Ursolic acid (20.0 g, 0.044 mol) was dissolved in DMF (250 mL) and potassium carbonate (30.0 g, 0.220 mol) was added. The mixture was stirred for 30 min, and methyl iodide (5 mL, 0.080 mol) was added. After stirring for 12 h at room temperature, the product was precipitated from the mixture by adding water (1 L). The solid was filtered off and washed with 2 M hydrochloric acid (2 × 20 mL), water (2 × 20 mL), and the resulting product was dried in a desiccator yielding 5 as a colorless crystal solid (19.7 g, 95%). m.p. = 172–174 °C (lit.: 172–173 °C) [28]; [ α ] D 20 = +62.3° (c 0.385, CHCl3) (lit.: +49.8° (c 1.000, CHCl3)) [28]; Rf = 0.25 (silica gel, hexane/EtOAc 8:2); IR (KBr): ν = 3446br, 2946m, 2926m, 2870w, 1724w, 1636m, 1456w, 1384w, 1232w, 1200w, 1166w, 1144w, 1112w, 1092w, 1044m, 1032m, 756m cm−1; 1H NMR (500 MHz, CHCl3) δ = 5.24 (dd, J = 3.6, 3.6 Hz, 1H, H-12), 3.60 (s, 3H, H-31), 3.21 (dd, J = 11.1, 4.9 Hz, 1H, H-3), 2.22 (d, J = 11.0 Hz, 1H, H-18), 2.03–1.95 (m, 1H, H-16a), 1.90 (dd, J = 8.9, 3.6 Hz, 2H, H-11a + H-11b), 1.99 (td, J = 13.4, 4.5 Hz, 1H, H-2a), 1.70–1.56 (m, 7H, H-16b + H-22a + H-1a + H-1b + H-15a + H-22b + H-15b), 1.57–1.41 (m, 4H, H-6a + H-9 + H-21a + H-7a), 1.40–1.23 (m, 4H, H-6b + H-20 + H-21b + H-7b), 1.07 (s, 3H, H-27), 1.06–0.98 (m, 2H, H-2b + H-19), 0.98 (s, 3H, H-24), 0.93 (d, J = 6.1 Hz, 3H, H-30), 0.91 (s, 3H, H-25), 0.85 (d, J = 6.5 Hz, 3H, H-29), 0.77 (s, 3H, H-23), 0.74 (s, 3H, H-26), 0.73–0.69 (m, 1H, H-5 ppm; 13C NMR (125 MHz, CDCl3) δ = 178.2 (C-28), 138.3 (C-13), 125.7 (C-12), 79.2 (C-3), 55.4 (C- 5), 53.0 (C-18), 51.6 (C-31), 48.2 (C-17), 47.7 (C-9), 42.1 (C-14), 39.6 (C-8), 39.2 (C-20), 39.0 (C-19), 38.9 (C-1), 38.8 (C-4), 37.1 (C-10), 36.8 (C-22), 33.1 (C-7), 30.8 (C-21), 28.3 (C-24), 28.2 (C-2), 27.4 (C-15), 24.4 (C-16), 23.8 (C-27), 23.5 (C-11), 21.3 (C-30), 18.5 (C-6), 17.2 (C-29), 17.1 (C-26), 15.8 (C-23), 15.6 (C-25) ppm; MS (ASAP): m/z (%) = 453.6 ([M − H2O + H]+, 100), 471.7 ([M + H]+, 86).

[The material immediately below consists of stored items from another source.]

(** ** What an audit leaves in the database *)
Definition findings (d : DB) : list Row := table d "root_audit_findings".
Definition runs (d : DB) : list Row := table d "root_audit_runs".
Lemma run_row_id r commit d rows d' :
  insert schemaOf "root_audit_runs" (runColumns r commit) OnError d = (Ok rows, d') ->
  exists row, rows = [row] /\ runs d' = runs d ++ [row] /\ findings d' = findings d /\ get row "status" = JStr (statusText (a_status r)).
Proof.
  intros (s & row & Es & Eb & -> & ->)%insert_OnError_Ok. injection Es as <-. exists row. split; [done|].
  split; [apply table_same|]. split; [by apply table_other|]. unfold get.
  erewrite (buildRow_get _ _ _ _ _ "status"); [|exact Eb|reflexivity|reflexivity]. done.
Qed.
Lemma persist_Ok e r a u a' :
  persist e r a = (Ok u, a') ->
  match databaseUrl e with
  | None => a' = a
  | Some _ =>
      (exists row, runs (a_db a') = runs (a_db a) ++ [row] /\ get row "status" = JStr (statusText (a_status r))) /\
      if a_status r ==? OK then findings (a_db a') = findings (a_db a)
      else exists f, findings (a_db a') = findings (a_db a) ++ [f] /\ get f "code" = JStr "ROOT_MISMATCH_CRITICAL"
  end.
Proof.
  unfold persist. destruct (databaseUrl e) as [url|]; [|by intros [_ ->]%ret_Ok]. intros Hr. bind_ok Hr as commit a1 E1.
  apply machine_Ok in E1 as [_ Ed1]. bind_ok Hr as rows a2 E2. apply onDb_Ok in E2. apply run_row_id in E2 as (row & -> & Er & Ef & Est).
  rewrite Ed1 in Er, Ef. destruct (bool_decide_reflect (a_status r = OK)) as [Eok|Hne].
  - apply ret_Ok in Hr as [_ ->]. split; [by exists row|done].
  - bind_ok Hr as rows' a3 E3. apply ret_Ok in Hr as [_ ->]. apply onDb_Ok in E3.
    apply insert_OnError_Ok in E3 as (s & f & Es & Eb & -> & Ed3). injection Es as <-. split.
    + exists row. split; [|done]. rewrite Ed3. unfold runs. by rewrite table_other by done.
    + exists f. rewrite Ed3. unfold findings in *. rewrite table_same, <- Ef. split; [done|].
      unfold get. erewrite (buildRow_get _ _ _ _ _ "code"); [|exact Eb|reflexivity|reflexivity]. done.
Qed.
Definition loadedEnv (a : Auditor) : EnvMap :=
  match files (a_host a) !! ".env.generated" with Some t => parseEnvText true processEnv t | None => processEnv end.
Definition poolOf (a : Auditor) : string := orElse (JsMap.get (loadedEnv a) "SHIELDED_POOL_CONTRACT") "".
Definition rpcOf (a : Auditor) : string := orElse (JsMap.get (loadedEnv a) "STELLAR_RPC_URL") "https://soroban-testnet.stellar.org".
(** What a process of the audit that called [get_root] on the pool printed. *)
Definition onchainRead (a a' : Auditor) (onchain : string) : Prop :=
  exists i, tick (a_host a) <= i < tick (a_host a') /\
    let x := spawn i "stellar" ["contract"; "invoke"; "--id"; poolOf a; "--source-account"; orElse (JsMap.get (loadedEnv a) "STELLAR_RELAYER_SECRET") "";
      "--rpc-url"; rpcOf a; "--network-passphrase"; orElse (JsMap.get (loadedEnv a) "STELLAR_NETWORK_PASSPHRASE") "Test SDF Network ; September 2015";
      "--"; "get_root"] StellarUtils.cargoPath in
    exit_status x = Some 0 /\ norm onchain = norm (CctpInbound.unquote (trim (exit_stdout x))).
(** The leaf of a row of the registrar's record. *)
Definition rowLeaf (row : Row) (l : DepositLeaf) : Prop :=
  leafIndex l = Leaves.leafIndexOf row /\ norm (commitmentHex l) = norm (textOf (get row "commitment")) /\
  exists n, BigInt (commitmentHex l) = Ok n /\ commitmentDecimal l = toString n.
(** The leaves an audit starts from: those of the events, each announced by
    the pool, one per index; or, when there are none and a database is
    configured, one per row with a leaf index. *)
Definition leavesRead (a a' : Auditor) (src : source) (read : list DepositLeaf) : Prop :=
  exists emitted h1, readDepositLeavesFromEvents (poolOf a) (rpcOf a) (a_host a) = (Ok emitted, h1) /\
  NoDup (map leafIndex emitted) /\
  (forall l, l ∈ emitted -> emittedLeaf (poolOf a) (rpcOf a) (tick (a_host a)) (tick (a_host a')) l) /\
  match src with
  | events => read = emitted /\ (emitted = [] -> databaseUrl (loadedEnv a) = None)
  | db => emitted = [] /\ databaseUrl (loadedEnv a) ≠ None /\
      exists rows, rows ≡ₚ selectWhere Leaves.hasLeaf (table (a_db a) "note_commitments") /\ Forall2 rowLeaf rows read
  end.
Lemma norm_0x h : norm (if startsWith h "0x" then h else "0x" +:+ h) = norm h.
Proof.
  unfold norm. destruct (startsWith h "0x") eqn:E; [by rewrite E|]. replace (startsWith ("0x" +:+ h) "0x") with true; [done|].
  by destruct h.
Qed.
Lemma readOnchainRoot_Ok a a' pool secret url pass h onchain h' :
  readOnchainRoot pool secret url pass h = (Ok onchain, h') -> tick (a_host a) <= tick h -> tick h' <= tick (a_host a') ->
  pool = poolOf a -> secret = orElse (JsMap.get (loadedEnv a) "STELLAR_RELAYER_SECRET") "" -> url = rpcOf a ->
  pass = orElse (JsMap.get (loadedEnv a) "STELLAR_NETWORK_PASSPHRASE") "Test SDF Network ; September 2015" -> onchainRead a a' onchain.
Proof.
  unfold readOnchainRoot. intros Hr Hlo Hhi -> -> -> ->. bind_ok Hr as res h1 E1. apply ret_Ok in Hr as [-> ->].
  apply StellarUtils.invoke_returns in E1 as (_ & i & Hi & Hz & Hv & _). exists i. split; [lia|]. cbv zeta. split; [exact Hz|].
  rewrite norm_0x, Hv. reflexivity.
Qed.
Lemma leafOfRow_Ok row l : leafOfRow row = Ok l -> rowLeaf row l.
Proof.
  unfold leafOfRow. cbv zeta. set (hex := if startsWith _ "0x" then _ else _). destruct (BigInt hex) as [n|] eqn:E; [|done]. intros [= <-].
  split; [done|]. split; [apply norm_0x|]. by exists n.
Qed.
Lemma readLeavesFromDb_Ok a ls a' : readLeavesFromDb a = (Ok ls, a') -> a_db a' = a_db a /\
  exists rows, rows ≡ₚ selectWhere Leaves.hasLeaf (table (a_db a) "note_commitments") /\ Forall2 rowLeaf rows ls.
Proof.
  unfold readLeavesFromDb. intros Hr. bind_ok Hr as rows a1 E1. apply onDb_Ok in E1. apply select_Ok in E1 as [-> Ed].
  apply liftR_Ok in Hr as [Hm ->]. split; [done|]. apply Leaves.mapOk_Forall2 in Hm. eexists. split; [|eapply Forall2_impl; [exact Hm|apply leafOfRow_Ok]].
  apply sortBy_perm.
Qed.
Lemma runAudit_Ok a r a' : runAudit a = (Ok r, a') ->
  exists onchain read leaves cumulative latest a1,
    onchainRead a a' onchain /\ leavesRead a a' (a_source r) read /\ leaves ≡ₚ read /\
    audited (tick (a_host a)) (tick (a_host a')) onchain r leaves cumulative latest /\ poolContract r = poolOf a /\
    a_db a1 = a_db a /\ persist (loadedEnv a) r a1 = (Ok tt, a').
Proof.
  unfold runAudit. intros Hr. bind_ok Hr as e a1 E1. apply machine_Ok in E1 as [E1 Ed1]. injection E1 as Ee Eh.
  assert (e = loadedEnv a) as -> by (unfold loadedEnv; by rewrite Ee). replace a1 with a in * by (destruct a, a1; cbn in *; congruence).
  clear Ee Eh Ed1. cbv zeta in Hr. bind_ok Hr as u a2 E2. apply guardM_Ok in E2 as [_ ->]. bind_ok Hr as emitted a3 E3.
  pose proof (after_run _ _ _ _ (fun k => after_onHost k _ (since_events k _ _)) E3) as T3. apply machine_Ok in E3 as [E3 Ed3].
  bind_ok Hr as sl a4 E4. assert (tick (a_host a3) <= tick (a_host a4)) as T4.
  { refine (after_run _ _ _ _ _ E4). intros k. destruct (bool_decide (emitted = []) && _); [|auto with preserve].
    apply preserves_bind; [unfold readLeavesFromDb; auto with preserve ticks|auto with preserve]. }
  assert (a_db a4 = a_db a3 /\ (sl = (events, emitted) /\ (emitted = [] -> databaseUrl (loadedEnv a) = None) \/
    emitted = [] /\ databaseUrl (loadedEnv a) ≠ None /\ sl.1 = db /\
    exists rows, rows ≡ₚ selectWhere Leaves.hasLeaf (table (a_db a) "note_commitments") /\ Forall2 rowLeaf rows sl.2)) as [Ed4 Hsl].
  { destruct (bool_decide (emitted = []) && _) eqn:Eb.
    - apply andb_true_iff in Eb as [Eb1%bool_decide_eq_true Eb2%bool_decide_eq_true]. bind_ok E4 as ls a5 E5. apply ret_Ok in E4 as [-> ->].
      apply readLeavesFromDb_Ok in E5 as [Ed5 Hrows]. split; [done|]. right. split; [done|]. split; [by intros Hn; rewrite Hn in Eb2; destruct Eb2|].
      split; [done|]. by rewrite <- Ed3.
    - apply ret_Ok in E4 as [-> ->]. split; [done|]. left. split; [done|]. intros ->. rewrite bool_decide_true in Eb by done. cbn [andb] in Eb.
      apply bool_decide_eq_false in Eb. destruct (databaseUrl (loadedEnv a)); [|done]. destruct Eb. by eexists. }
  bind_ok Hr as onchain a5 E5. pose proof (after_run _ _ _ _ (fun k => after_onHost k _ (since_onchain k _ _ _ _)) E5) as T5.
  apply machine_Ok in E5 as [E5 Ed5]. bind_ok Hr as res a6 E6. pose proof (after_run _ _ _ _ (fun k => after_onHost k _ (since_compare k _ _ _ _)) E6) as T6.
  apply machine_Ok in E6 as [E6 Ed6]. bind_ok Hr as u2 a7 E7. apply ret_Ok in Hr as [-> ->].
  pose proof (after_run _ _ _ _ (fun k => after_persist k _ _) E7) as T7. apply compareRoots_Ok in E6 as (leaves & cum & lat & Hperm & Hau & Hsrc & Hpool).
  exists onchain, sl.2, leaves, cum, lat, a6. split; [eapply readOnchainRoot_Ok; [exact E5|lia|lia|done..]|]. split.
  { exists emitted, (a_host a3). split; [exact E3|]. split; [by eapply events_distinct|]. split.
    - intros l Hl. destruct (events_emitted _ _ _ _ _ E3 l Hl) as (k & from & page & ev & data & b & n & Hk & Hx).
      exists k, from, page, ev, data, b, n. split; [lia|done].
    - rewrite Hsrc. destruct Hsl as [[-> Hsl]|(He & Hd & Hs & Hrows)]; [done|]. rewrite Hs. done. }
  split; [done|]. split; [|split; [done|split; [congruence|by destruct u2]]].
  destruct Hau as [A1 A2 A3 A4 A5 A6 A7]. split; try done; [eapply recomputed_within; [..|exact A3]; lia|].
  destruct (last leaves); [|done]. eapply recomputed_within; [..|exact A4]; lia.
Qed.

(3β) Ethyl 3-hydroxyolean-12-en-28-oate (6)

Oleanolic acid (10.0 g, 0.022 mol) was dissolved in DMF (200 mL) and potassium carbonate (15.0 g, 0.110 mol) was added. The mixture was stirred for 30 min, and ethyl iodide (3.5 mL, 0.044 mol) was added. After stirring for 12 h at room temperature, the product was precipitated by adding water (800 mL). The product was filtered off and washed with 2 M hydrochloric acid (2 × 20 mL), water (2 × 20 mL); drying in a desiccator gave 6 as a colorless crystalline solid (10.3 g, 97%). m.p. = 175–178 °C (Lit.: 217.5–218.0 °C) [29]; [ α ] D 20 = +73.4° (c 0.34, CHCl3) (lit.: +78.9°) [29]; Rf = 0.68 (silica gel, hexane/EtOAc, 8:2); IR (KBr): ν= 3446br, 2946m, 2868w, 1722m, 1636w, 1462w, 1386w, 1364w, 1260w, 1178m, 1162m, 1124w, 1094w, 1064w, 1036m cm−1; 1H NMR (500 MHz, CDCl3): δ = 5.28 (dd, J = 3.6, 3.6 Hz, 1H, H-12), 4.08 (qq, J = 10.8, 7.1 Hz, 2H, H-31), 3.20 (m, 1H, H-3), 2.86 (dd, J = 13.9, 4.3 Hz, 1H, H-18), 2.00–1.91 (m, 1H, H-16a), 1.90–1.80 (m, 2H, H-11a + H-11b), 1.73–1.55 (m, 7H, H-22a + H-19a + H-1a + H-15a + H-2a + H-2b + H-16b), 1.54–1.40 (m, 4H, H-6a + H-22b + H-9 + H-7a), 1.40–1.24 (m, 3H, H-6b + H-21a + H-7b), 1.22 (t, J = 7.1 Hz, 3H, H-32), 1.20–1.10 (m, 2H, H-21b + H-19b), 1.13 (s, 3H, H-27), 1.10–1.00 (m, 1H, H-15b), 0.98 (s, 3H, H-24), 0.98–0.93 (m, 1H, H-1b), 0.92 (s, 3H, H-30), 0.90 (s, 3H, H-25), 0.89 (s, 3H, H-29), 0.77 (s, 3H, H-23), 0.74 (s, 3H, H-26), 0.71 (m, 1H, H-5) ppm; 13C NMR (125 MHz, CDCl3): δ = 177.8 (C-28), 144.0 (C-13), 122.4 (C-12), 79.2 (C-3), 60.2 (C-31), 55.4 (C-5), 47.79 (C-9), 46.7 (C-17), 46.1 (C-19), 41.9 (C-14), 41.5 (C-18), 39.5 (C-8), 38.9 (C-1), 38.6 (C-4), 37.2 (C-10), 34.1 (C-21), 33.3 (C-29), 32.9, (C-7), 32.6 (C-22), 30.8 (C-20), 28.3 (C-24), 27.8 (C-15), 27.4 (C-2), 26.0 (C-27), 23.8 (C-30), 23.6(C-11), 23.2 (C-16), 18.5 (C-6), 17.1 (C-26), 15.7 (C-23), 15.5 (C-25), 14.4 (C-32) ppm; MS (ESI, MeOH): m/z (%) = 467.3 ([M − H2O + H]+, 70), 480.2 ([M + H]+, 74), 991.5 ([2M + Na]+, 100).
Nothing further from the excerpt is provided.